* Stored data entries:
# # # #

(** * Bit fields over fixed-width scalars: a shallow embedding

    The C++20 headers [bits.hpp], [bit_field.hpp], [counter.hpp] and
    [bit_field_builder.hpp] are embedded as functions over [Z].  A value of a
    C++ scalar type is the mathematical integer it denotes (negative for a
    negative signed value); conversions, the integral promotions and the
    C++20 meaning of the shifts are written out.  Everything the compiler
    decides -- [requires] clauses, [static_assert]s, narrowing in a template
    argument, constant evaluation of a variable template -- is an [option]:
    [None] is a program that is rejected, or whose behaviour is undefined.

    Fixed here: [std::size_t] has 64 bits and [int] has 32; the build is the
    default one of [config.hpp] (default strategy [mask], exceptions enabled);
    templates nest up to 900 instantiations, the default of GCC.
    Not modelled: [bool], and the names of fields -- a field of a class is
    referred to by its position among the fields. *)

From Stdlib Require Import ZArith Bool List Lia.
Import ListNotations.
Local Open Scope Z_scope.

(** ** Small error monad for definition-time rejection *)

Definition bind {A B} (m : option A) (f : A -> option B) : option B :=
  match m with
  | Some a => f a
  | None => None
  end.

Notation "x <- m ;; k" := (bind m (fun x => k))
  (at level 61, m at next level, right associativity).

Definition guard (b : bool) : option unit := if b then Some tt else None.

(** ** Scalar types *)

Inductive int_width := W8 | W16 | W32 | W64.

Definition width_bits (w : int_width) : Z :=
  match w with W8 => 8 | W16 => 16 | W32 => 32 | W64 => 64 end.

(** [Integral w s] is a fixed-width integer type ([std::uint8_t] is
    [Integral W8 false], [int] is [Integral W32 true]); [Byte] is [std::byte],
    an enumeration over [unsigned char] with operators of its own;
    [Enum w s] is any other enumeration, whose underlying type is
    [Integral w s]. *)
Inductive scalar :=
| Integral (w : int_width) (sgn : bool)
| Byte
| Enum (w : int_width) (sgn : bool).

Definition uint8_t := Integral W8 false.
Definition uint16_t := Integral W16 false.
Definition uint32_t := Integral W32 false.
Definition uint64_t := Integral W64 false.
Definition int8_t := Integral W8 true.
Definition int_t := Integral W32 true.
Definition unsigned_t := Integral W32 false.

(** An [enum class] without a declared underlying type: it is [int]. *)
Definition enum_int := Enum W32 true.

(** [bits<T>]: [sizeof(T) * CHAR_BIT]. *)
Definition bits (T : scalar) : Z :=
  match T with
  | Integral w _ | Enum w _ => width_bits w
  | Byte => 8
  end.

Definition is_signed (T : scalar) : bool :=
  match T with
  | Integral _ s | Enum _ s => s
  | Byte => false
  end.

Definition is_integral (T : scalar) : bool :=
  match T with Integral _ _ => true | _ => false end.

Definition is_byte (T : scalar) : bool :=
  match T with Byte => true | _ => false end.

(** [std::underlying_type] where [std::is_enum_v] holds, the type itself
    otherwise; [std::byte] is an enumeration. *)
Definition underlying (T : scalar) : scalar :=
  match T with
  | Enum w s => Integral w s
  | Byte => uint8_t
  | Integral _ _ => T
  end.

(** The values a type holds. *)
Definition in_range (T : scalar) (v : Z) : Prop :=
  if is_signed T
  then - 2 ^ (bits T - 1) <= v < 2 ^ (bits T - 1)
  else 0 <= v < 2 ^ bits T.

(** [static_cast<T>(z)]: the value of [T] congruent to [z] modulo
    [2 ^ bits<T>]. *)
Definition static_cast (T : scalar) (z : Z) : Z :=
  let m := z mod 2 ^ bits T in
  if is_signed T && (2 ^ (bits T - 1) <=? m) then m - 2 ^ bits T else m.

(** The type an operand of type [T] has once an operator is applied to it: the
    integral promotions take a type narrower than [int] to [int]; the
    operators of [std::byte] compute in [unsigned int]. *)
Definition promote (T : scalar) : scalar :=
  match T with
  | Byte => unsigned_t
  | _ => if bits T <? 32 then int_t else underlying T
  end.
(** * SimpleSantaBot (bot.py): a shallow embedding and its properties

    The bot is a single-threaded loop: it polls the transport for updates,
    routes every message to a handler, and the handlers read and write the
    SQLite file santa.db, the in-memory session dict [user_data] and the
    cursor [last_update_id], and answer through [send_message].

    The embedding keeps that shape.  The two tables are lists of rows, the
    session dict is a [gmap], and every method of the class is a computation
    in a small state-and-exception monad over the whole world the bot can
    touch. *)

From Stdlib Require Import ZArith NArith Lia.
From stdpp Require Import gmap list strings.

Local Open Scope Z_scope.

(** ** Python strings *)

(** A [str] is a sequence of Unicode code points. *)
Module PyStr.

Definition str := list N.

(** An ASCII literal of the source as a [str]. *)
Definition lit (s : string) : str :=
  Ascii.N_of_ascii <$> String.list_ascii_of_string s.

(** [str.isspace] on one character: the code points CPython classifies
    as whitespace. *)
Definition isspace (c : N) : bool :=
  ((9 <=? c) && (c <=? 13) || (28 <=? c) && (c <=? 32)
   || (c =? 133) || (c =? 160) || (c =? 5760)
   || (8192 <=? c) && (c <=? 8202)
   || (c =? 8232) || (c =? 8233) || (c =? 8239) || (c =? 8287)
   || (c =? 12288))%N.

Fixpoint lstrip (s : str) : str :=
  match s with
  | c :: s' => if isspace c then lstrip s' else s
  | [] => []
  end.

Definition rstrip (s : str) : str := reverse (lstrip (reverse s)).

(** [s.strip()] *)
Definition strip (s : str) : str := rstrip (lstrip s).

(** [s.split()]: the maximal runs of characters that are not whitespace.
    [cur] holds the characters of the current run, last one first. *)
Fixpoint split_go (cur : str) (s : str) : list str :=
  match s with
  | [] => match cur with [] => [] | _ => [reverse cur] end
  | c :: s' =>
      if isspace c
      then match cur with
           | [] => split_go [] s'
           | _ => reverse cur :: split_go [] s'
           end
      else split_go (c :: cur) s'
  end.

Definition split (s : str) : list str := split_go [] s.

(** [s.startswith(p)] *)
Definition startswith (s p : str) : bool := bool_decide (p `prefix_of` s).

(** [int] restricted to plain ASCII numerals: an optional sign, then
    digits that may be separated by single underscores.  It serves as a
    concrete instance of the builtin, which the bot takes as a parameter
    (the builtin also reads the decimal digits of other scripts). *)
Definition digit (c : N) : option Z :=
  if ((48 <=? c) && (c <=? 57))%N then Some (Z.of_N c - 48) else None.

Fixpoint digits (acc : Z) (after_digit : bool) (s : str) : option Z :=
  match s with
  | [] => if after_digit then Some acc else None
  | c :: s' =>
      if (c =? 95)%N
      then if after_digit then digits acc false s' else None
      else match digit c with
           | Some d => digits (10 * acc + d) true s'
           | None => None
           end
  end.

Definition ascii_int (s : str) : option Z :=
  match strip s with
  | c :: s' =>
      if (c =? 45)%N then Z.opp <$> digits 0 false s'
      else if (c =? 43)%N then digits 0 false s'
      else digits 0 false (c :: s')
  | [] => None
  end.

End PyStr.
Import PyStr.

(** ** The record store: santa.db *)

(** A row of the table [users]. *)
Record User := mkUser {
  db_id : Z;                 (* id INTEGER PRIMARY KEY AUTOINCREMENT *)
  telegram_id : Z;           (* telegram_id INTEGER UNIQUE *)
  fio : str;
  group_name : str;
  preferences : str;
  santa_id : option Z;       (* NULL until a draw has run *)
  gift_delivered : bool;
  gift_received : bool
}.

(** The single row of the table [event_settings]. *)
Record Settings := mkSettings {
  registration_open : bool;
  event_started : bool
}.

(** The statements that change the file, as the journal records them. *)
Inductive Stmt :=
| UpdateRegistrationOpen (value : bool)
| UpdateEventStarted
| UpdateSantaId (receiver giver : Z)
| UpdateGiftDelivered (user_db_id : Z)
| UpdateGiftReceived (user_db_id : Z)
| DeleteUser (user_db_id : Z)
| InsertUser (telegram : Z) (name group prefs : str).

(** The file: both tables, the AUTOINCREMENT counter of [users], and the
    journal of the writing statements executed so far, oldest first.  The
    journal is ghost state: nothing reads it, it only lets a theorem say
    that a run wrote nothing. *)
Record Database := mkDatabase {
  users : list User;
  event_settings : option Settings;
  sequence : Z;
  journal : list Stmt
}.

Module Sql.

Definition logged (st : Stmt) (rows : list User) (es : option Settings)
    (d : Database) : Database :=
  mkDatabase rows es (sequence d) (journal d ++ [st]).

(** SELECT ... FROM users WHERE id = ?, first row *)
Definition user_by_id (i : Z) (d : Database) : option User :=
  snd <$> list_find (λ u, db_id u = i) (users d).

(** SELECT * FROM users WHERE telegram_id = ?, first row *)
Definition user_by_telegram_id (t : Z) (d : Database) : option User :=
  snd <$> list_find (λ u, telegram_id u = t) (users d).

(** SELECT id FROM users WHERE santa_id = ?, first row *)
Definition giver_of (i : Z) (d : Database) : option Z :=
  db_id ∘ snd <$> list_find (λ u, santa_id u = Some i) (users d).
(** * Great-circle distances and Kruskal's algorithm of [src/App.jsx]

    A shallow embedding of [haversineDistance],
    [buildMinimumSpanningTree] and the data that [MapView] derives from
    the rows it loads, with the properties their specification states
    about them.

    JavaScript numbers are IEEE-754 binary64 values; they are modelled by
    [spec_float] with the operations of the standard library's
    specification of floating-point arithmetic (precision 53, maximal
    exponent 1024); [Math.sqrt] is the correctly rounded square root.
    [Math.sin], [Math.cos], [Math.atan2] and [**] are
    "implementation-approximated" in ECMAScript: they are the fields of a
    record [Libm], over which the development is parametric.  The
    distance function is written once, over an interface [JsMath] of the
    arithmetic it uses, so that it can also be read in exact real
    arithmetic.

    [Array.prototype.sort] is fixed by ECMAScript on consistent
    comparison functions only; the program is embedded over a record
    [Engine] that holds the libm and a sort with this contract.  Two
    engines are built: one that sorts by stable insertion, and one that
    sorts by the binary insertion of V8.

    The object [parent] is created by [{}] and inherits from
    [Object.prototype]: a read falls back on the inherited properties, and
    an assignment to [__proto__] stores nothing.  [find] is recursive
    without a structural argument: it takes the depth of the call stack
    that is left, and the function returns [None] when the stack
    overflows.

    The function is embedded twice: on values, and on a heap in which the
    points, the array of points and the arrays it creates are objects at
    addresses.  The two are shown to agree.

    The first part embeds the program.  The parts that follow relate the
    loop to the selection of edges on a graph, the comparison function of
    the sort to the order of the distances, and the union-find structure
    to the components of the graph; then come the properties of the
    specification, and further properties of the code: of [find] and
    [union], of the tree builder on any list of points, of the rows read
    and of the provinces offered by [MapView]. *)

From stdpp Require Import gmap strings list relations sorting.
From Stdlib Require Import ZArith Lia Lra Reals SpecFloat Ascii.

Local Open Scope Z_scope.

(** ** JavaScript numbers *)

Module Num.

Definition prec : Z := 53.
Definition emax : Z := 1024.

Abbreviation number := spec_float.

Definition add : number -> number -> number := SFadd prec emax.
Definition sub : number -> number -> number := SFsub prec emax.
Definition mul : number -> number -> number := SFmul prec emax.
Definition div : number -> number -> number := SFdiv prec emax.
Definition sqrt : number -> number := SFsqrt prec emax.

(** An integer literal of the source text. *)
Definition lit (z : Z) : number := binary_normalize prec emax z 0 false.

# # # #

* Exercise goal:
Up to and including the line with "Definition width_bits (w", print every line of the records from the start.

* Answer section:
(** * Bit fields over fixed-width scalars: a shallow embedding

    The C++20 headers [bits.hpp], [bit_field.hpp], [counter.hpp] and
    [bit_field_builder.hpp] are embedded as functions over [Z].  A value of a
    C++ scalar type is the mathematical integer it denotes (negative for a
    negative signed value); conversions, the integral promotions and the
    C++20 meaning of the shifts are written out.  Everything the compiler
    decides -- [requires] clauses, [static_assert]s, narrowing in a template
    argument, constant evaluation of a variable template -- is an [option]:
    [None] is a program that is rejected, or whose behaviour is undefined.

    Fixed here: [std::size_t] has 64 bits and [int] has 32; the build is the
    default one of [config.hpp] (default strategy [mask], exceptions enabled);
    templates nest up to 900 instantiations, the default of GCC.
    Not modelled: [bool], and the names of fields -- a field of a class is
    referred to by its position among the fields. *)

From Stdlib Require Import ZArith Bool List Lia.
Import ListNotations.
Local Open Scope Z_scope.

(** ** Small error monad for definition-time rejection *)

Definition bind {A B} (m : option A) (f : A -> option B) : option B :=
  match m with
  | Some a => f a
  | None => None
  end.

Notation "x <- m ;; k" := (bind m (fun x => k))
  (at level 61, m at next level, right associativity).

Definition guard (b : bool) : option unit := if b then Some tt else None.

(** ** Scalar types *)

Inductive int_width := W8 | W16 | W32 | W64.

Definition width_bits (w : int_width) : Z :=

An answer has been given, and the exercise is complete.